EXERCISE PROMPT: Every line below between the one holding "(2177026350 + w6)) in" and the one holding "(4094571909 + w14)) in", inclusive, should be copied exactly, and no other line.

EXTRACTED ENTRIES:
+++++
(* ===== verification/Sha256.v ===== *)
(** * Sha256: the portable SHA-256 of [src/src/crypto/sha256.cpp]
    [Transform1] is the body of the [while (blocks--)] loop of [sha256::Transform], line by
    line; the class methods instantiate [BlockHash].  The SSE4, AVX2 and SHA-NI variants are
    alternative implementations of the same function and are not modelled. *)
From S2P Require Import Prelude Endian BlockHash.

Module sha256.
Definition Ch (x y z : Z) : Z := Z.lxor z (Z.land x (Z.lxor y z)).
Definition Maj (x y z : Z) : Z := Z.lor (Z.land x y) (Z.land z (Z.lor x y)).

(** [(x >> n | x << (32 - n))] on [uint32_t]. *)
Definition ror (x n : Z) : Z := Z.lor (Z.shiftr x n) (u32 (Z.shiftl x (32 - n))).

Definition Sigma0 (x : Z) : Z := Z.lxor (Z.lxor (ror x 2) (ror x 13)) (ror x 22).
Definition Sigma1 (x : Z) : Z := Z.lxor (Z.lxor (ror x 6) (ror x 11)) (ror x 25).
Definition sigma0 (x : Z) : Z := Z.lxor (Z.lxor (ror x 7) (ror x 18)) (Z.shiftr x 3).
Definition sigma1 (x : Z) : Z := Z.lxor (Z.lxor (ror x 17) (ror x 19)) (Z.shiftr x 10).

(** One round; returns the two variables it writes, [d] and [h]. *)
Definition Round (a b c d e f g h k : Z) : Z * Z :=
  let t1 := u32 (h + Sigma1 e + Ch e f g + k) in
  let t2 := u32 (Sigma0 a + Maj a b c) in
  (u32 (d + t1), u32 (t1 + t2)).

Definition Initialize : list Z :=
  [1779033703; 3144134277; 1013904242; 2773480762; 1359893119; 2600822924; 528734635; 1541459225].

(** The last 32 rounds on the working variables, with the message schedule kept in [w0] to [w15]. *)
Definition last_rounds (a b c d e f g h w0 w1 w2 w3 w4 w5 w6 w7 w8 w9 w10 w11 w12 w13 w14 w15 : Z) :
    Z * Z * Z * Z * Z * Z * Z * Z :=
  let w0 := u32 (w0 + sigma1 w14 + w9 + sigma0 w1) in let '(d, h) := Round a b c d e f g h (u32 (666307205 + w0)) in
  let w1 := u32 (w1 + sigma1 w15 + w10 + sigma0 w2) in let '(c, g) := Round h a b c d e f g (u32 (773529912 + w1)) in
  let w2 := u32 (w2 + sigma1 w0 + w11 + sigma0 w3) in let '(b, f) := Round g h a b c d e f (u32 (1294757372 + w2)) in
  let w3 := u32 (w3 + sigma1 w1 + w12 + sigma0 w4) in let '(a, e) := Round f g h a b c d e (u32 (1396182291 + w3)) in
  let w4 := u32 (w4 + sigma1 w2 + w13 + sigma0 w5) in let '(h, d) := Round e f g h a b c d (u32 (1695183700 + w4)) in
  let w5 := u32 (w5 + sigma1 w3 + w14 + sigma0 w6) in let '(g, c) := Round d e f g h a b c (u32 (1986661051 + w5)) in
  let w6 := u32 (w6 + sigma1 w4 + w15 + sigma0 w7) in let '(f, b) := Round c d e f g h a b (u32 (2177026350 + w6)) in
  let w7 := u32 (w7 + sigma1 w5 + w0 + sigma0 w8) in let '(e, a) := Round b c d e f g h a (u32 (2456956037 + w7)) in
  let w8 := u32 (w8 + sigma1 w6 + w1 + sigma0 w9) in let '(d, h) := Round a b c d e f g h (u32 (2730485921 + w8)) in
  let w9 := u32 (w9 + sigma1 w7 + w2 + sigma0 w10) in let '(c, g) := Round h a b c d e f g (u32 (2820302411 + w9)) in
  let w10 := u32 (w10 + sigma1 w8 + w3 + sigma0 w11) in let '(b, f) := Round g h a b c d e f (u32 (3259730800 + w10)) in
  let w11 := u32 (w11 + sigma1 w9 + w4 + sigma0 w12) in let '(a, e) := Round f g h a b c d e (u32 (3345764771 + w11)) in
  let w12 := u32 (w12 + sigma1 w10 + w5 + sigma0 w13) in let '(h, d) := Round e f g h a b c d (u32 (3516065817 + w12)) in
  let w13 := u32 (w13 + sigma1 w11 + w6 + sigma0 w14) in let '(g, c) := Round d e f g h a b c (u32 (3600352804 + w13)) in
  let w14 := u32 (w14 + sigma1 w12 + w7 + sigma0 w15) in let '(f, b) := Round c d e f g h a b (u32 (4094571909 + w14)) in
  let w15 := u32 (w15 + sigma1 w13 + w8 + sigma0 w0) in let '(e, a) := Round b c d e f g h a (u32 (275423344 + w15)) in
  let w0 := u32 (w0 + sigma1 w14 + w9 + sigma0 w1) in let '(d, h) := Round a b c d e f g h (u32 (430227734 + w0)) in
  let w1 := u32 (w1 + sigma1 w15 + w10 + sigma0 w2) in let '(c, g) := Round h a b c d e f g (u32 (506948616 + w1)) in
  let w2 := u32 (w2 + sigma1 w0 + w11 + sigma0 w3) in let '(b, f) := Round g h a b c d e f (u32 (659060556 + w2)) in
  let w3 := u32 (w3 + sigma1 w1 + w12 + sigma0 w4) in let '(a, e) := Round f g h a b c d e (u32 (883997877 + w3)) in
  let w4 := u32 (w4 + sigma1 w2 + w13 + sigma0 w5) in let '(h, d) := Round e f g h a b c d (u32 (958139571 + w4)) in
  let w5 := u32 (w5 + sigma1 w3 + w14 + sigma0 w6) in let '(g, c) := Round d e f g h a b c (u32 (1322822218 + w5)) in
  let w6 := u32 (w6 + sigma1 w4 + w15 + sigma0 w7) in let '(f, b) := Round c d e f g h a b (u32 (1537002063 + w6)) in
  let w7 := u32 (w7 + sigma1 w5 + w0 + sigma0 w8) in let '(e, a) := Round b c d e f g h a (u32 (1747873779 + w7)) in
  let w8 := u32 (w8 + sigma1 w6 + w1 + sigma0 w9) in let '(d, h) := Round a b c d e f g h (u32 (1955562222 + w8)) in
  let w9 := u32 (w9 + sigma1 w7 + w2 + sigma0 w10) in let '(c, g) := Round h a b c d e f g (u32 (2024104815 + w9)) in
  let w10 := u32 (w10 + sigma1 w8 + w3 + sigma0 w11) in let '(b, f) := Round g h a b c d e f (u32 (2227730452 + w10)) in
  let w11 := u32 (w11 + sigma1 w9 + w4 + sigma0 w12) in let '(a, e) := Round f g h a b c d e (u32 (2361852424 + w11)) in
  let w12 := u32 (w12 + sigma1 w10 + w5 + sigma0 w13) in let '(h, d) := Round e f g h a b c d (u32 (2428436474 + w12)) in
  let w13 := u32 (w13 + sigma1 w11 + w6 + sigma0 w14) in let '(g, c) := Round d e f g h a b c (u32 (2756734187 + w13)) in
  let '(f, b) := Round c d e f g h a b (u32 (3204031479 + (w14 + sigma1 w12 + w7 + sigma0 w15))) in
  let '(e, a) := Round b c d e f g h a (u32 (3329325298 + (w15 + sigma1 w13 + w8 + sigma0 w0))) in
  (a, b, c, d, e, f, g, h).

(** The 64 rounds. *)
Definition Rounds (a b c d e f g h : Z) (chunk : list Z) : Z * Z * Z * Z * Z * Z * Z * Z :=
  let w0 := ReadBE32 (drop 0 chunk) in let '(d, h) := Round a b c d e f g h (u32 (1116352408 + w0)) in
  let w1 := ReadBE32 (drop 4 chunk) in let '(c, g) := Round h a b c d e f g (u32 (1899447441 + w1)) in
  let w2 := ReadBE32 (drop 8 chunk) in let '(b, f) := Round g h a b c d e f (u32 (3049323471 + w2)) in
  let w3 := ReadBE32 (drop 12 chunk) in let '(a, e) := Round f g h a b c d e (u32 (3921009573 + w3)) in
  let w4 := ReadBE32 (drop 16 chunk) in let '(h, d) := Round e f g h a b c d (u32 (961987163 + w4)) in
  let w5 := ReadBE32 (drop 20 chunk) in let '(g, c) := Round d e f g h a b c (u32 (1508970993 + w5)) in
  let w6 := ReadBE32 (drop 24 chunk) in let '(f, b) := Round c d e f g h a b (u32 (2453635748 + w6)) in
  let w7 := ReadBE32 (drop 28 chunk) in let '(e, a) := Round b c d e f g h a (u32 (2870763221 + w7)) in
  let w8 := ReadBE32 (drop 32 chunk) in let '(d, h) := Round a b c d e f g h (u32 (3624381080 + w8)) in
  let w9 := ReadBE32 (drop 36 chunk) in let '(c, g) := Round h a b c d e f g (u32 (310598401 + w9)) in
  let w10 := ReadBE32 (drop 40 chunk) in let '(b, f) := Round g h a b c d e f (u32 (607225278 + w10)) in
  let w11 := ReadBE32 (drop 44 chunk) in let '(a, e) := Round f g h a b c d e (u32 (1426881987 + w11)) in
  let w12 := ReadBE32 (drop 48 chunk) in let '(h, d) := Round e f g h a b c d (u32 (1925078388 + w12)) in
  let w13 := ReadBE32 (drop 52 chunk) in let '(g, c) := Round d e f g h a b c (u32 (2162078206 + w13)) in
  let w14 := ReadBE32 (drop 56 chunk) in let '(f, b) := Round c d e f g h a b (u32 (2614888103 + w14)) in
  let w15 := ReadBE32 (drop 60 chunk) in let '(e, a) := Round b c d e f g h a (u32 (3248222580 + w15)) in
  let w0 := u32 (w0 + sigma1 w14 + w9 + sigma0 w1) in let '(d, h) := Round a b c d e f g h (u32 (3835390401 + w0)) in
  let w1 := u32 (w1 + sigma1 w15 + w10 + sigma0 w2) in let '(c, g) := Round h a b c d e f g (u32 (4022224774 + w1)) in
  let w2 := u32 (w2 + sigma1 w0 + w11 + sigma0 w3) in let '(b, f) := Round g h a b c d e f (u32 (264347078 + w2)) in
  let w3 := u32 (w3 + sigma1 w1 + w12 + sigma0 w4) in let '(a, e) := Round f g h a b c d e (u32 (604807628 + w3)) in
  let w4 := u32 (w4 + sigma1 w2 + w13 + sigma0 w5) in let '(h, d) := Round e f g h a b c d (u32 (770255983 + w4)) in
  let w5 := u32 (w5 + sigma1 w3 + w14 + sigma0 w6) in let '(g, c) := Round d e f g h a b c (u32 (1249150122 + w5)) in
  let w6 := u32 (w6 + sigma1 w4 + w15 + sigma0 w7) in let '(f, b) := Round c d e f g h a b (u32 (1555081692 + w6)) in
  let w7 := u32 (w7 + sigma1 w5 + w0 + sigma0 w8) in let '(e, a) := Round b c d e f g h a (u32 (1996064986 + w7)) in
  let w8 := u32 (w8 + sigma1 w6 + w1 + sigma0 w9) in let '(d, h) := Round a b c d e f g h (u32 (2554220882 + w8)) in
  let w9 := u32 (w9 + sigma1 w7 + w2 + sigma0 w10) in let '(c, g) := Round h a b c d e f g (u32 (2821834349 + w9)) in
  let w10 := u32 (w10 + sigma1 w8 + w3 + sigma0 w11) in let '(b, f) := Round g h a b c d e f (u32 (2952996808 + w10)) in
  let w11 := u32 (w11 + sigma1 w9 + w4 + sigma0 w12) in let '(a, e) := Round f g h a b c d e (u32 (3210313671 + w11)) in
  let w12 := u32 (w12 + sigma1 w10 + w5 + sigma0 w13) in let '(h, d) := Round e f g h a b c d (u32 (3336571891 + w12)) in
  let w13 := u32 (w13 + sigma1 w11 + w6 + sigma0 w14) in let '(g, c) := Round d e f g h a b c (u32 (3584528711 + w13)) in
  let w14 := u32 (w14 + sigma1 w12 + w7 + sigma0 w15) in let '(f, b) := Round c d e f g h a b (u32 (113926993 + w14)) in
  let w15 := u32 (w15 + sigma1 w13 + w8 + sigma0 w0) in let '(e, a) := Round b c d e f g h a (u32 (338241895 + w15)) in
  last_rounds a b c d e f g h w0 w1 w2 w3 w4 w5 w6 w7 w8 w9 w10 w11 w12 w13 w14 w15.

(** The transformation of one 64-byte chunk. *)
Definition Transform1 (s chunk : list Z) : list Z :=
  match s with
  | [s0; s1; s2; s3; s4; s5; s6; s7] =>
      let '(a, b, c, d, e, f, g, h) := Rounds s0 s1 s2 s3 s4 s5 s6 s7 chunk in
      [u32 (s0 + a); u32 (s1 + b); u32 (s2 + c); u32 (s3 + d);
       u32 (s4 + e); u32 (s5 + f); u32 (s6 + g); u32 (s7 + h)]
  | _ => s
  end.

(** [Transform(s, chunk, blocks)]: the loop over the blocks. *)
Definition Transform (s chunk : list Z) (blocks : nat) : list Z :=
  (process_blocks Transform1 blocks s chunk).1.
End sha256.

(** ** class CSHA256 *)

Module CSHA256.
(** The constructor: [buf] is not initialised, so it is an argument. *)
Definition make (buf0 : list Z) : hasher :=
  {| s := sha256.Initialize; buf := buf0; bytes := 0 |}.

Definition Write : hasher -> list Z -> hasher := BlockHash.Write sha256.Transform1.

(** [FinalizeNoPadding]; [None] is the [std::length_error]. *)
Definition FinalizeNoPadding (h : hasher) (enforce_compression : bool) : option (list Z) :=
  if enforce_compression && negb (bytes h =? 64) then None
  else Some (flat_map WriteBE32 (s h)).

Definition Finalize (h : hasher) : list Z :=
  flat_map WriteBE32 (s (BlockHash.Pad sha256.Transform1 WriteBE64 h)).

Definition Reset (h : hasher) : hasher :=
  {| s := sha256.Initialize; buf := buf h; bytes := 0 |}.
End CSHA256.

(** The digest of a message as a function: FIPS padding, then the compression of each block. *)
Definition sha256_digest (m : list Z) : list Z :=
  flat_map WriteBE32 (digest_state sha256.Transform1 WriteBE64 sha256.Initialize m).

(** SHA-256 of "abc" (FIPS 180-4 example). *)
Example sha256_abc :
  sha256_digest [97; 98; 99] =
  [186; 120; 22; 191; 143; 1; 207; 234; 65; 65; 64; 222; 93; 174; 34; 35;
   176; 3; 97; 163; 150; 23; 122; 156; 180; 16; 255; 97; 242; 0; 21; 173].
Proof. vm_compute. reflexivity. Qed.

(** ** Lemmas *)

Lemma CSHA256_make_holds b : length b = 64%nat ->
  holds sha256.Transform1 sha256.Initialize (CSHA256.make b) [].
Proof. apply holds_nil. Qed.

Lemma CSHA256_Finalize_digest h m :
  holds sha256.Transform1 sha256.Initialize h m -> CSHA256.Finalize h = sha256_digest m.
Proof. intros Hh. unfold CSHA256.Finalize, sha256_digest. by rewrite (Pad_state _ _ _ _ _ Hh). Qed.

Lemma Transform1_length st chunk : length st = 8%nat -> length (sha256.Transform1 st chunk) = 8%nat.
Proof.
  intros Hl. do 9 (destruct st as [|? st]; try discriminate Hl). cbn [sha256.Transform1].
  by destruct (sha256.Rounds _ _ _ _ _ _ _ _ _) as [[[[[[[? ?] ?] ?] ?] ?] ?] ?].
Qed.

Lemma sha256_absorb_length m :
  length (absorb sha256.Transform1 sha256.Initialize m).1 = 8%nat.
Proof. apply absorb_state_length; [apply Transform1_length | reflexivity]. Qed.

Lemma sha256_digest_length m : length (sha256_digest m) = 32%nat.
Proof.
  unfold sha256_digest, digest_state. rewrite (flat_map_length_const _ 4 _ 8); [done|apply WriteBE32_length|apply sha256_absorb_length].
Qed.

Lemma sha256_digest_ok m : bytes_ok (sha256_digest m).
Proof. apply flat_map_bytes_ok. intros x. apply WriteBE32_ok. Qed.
+++++
SOLVED PROBLEM:
  let w6 := u32 (w6 + sigma1 w4 + w15 + sigma0 w7) in let '(f, b) := Round c d e f g h a b (u32 (2177026350 + w6)) in
  let w7 := u32 (w7 + sigma1 w5 + w0 + sigma0 w8) in let '(e, a) := Round b c d e f g h a (u32 (2456956037 + w7)) in
  let w8 := u32 (w8 + sigma1 w6 + w1 + sigma0 w9) in let '(d, h) := Round a b c d e f g h (u32 (2730485921 + w8)) in
  let w9 := u32 (w9 + sigma1 w7 + w2 + sigma0 w10) in let '(c, g) := Round h a b c d e f g (u32 (2820302411 + w9)) in
  let w10 := u32 (w10 + sigma1 w8 + w3 + sigma0 w11) in let '(b, f) := Round g h a b c d e f (u32 (3259730800 + w10)) in
  let w11 := u32 (w11 + sigma1 w9 + w4 + sigma0 w12) in let '(a, e) := Round f g h a b c d e (u32 (3345764771 + w11)) in
  let w12 := u32 (w12 + sigma1 w10 + w5 + sigma0 w13) in let '(h, d) := Round e f g h a b c d (u32 (3516065817 + w12)) in
  let w13 := u32 (w13 + sigma1 w11 + w6 + sigma0 w14) in let '(g, c) := Round d e f g h a b c (u32 (3600352804 + w13)) in
  let w14 := u32 (w14 + sigma1 w12 + w7 + sigma0 w15) in let '(f, b) := Round c d e f g h a b (u32 (4094571909 + w14)) in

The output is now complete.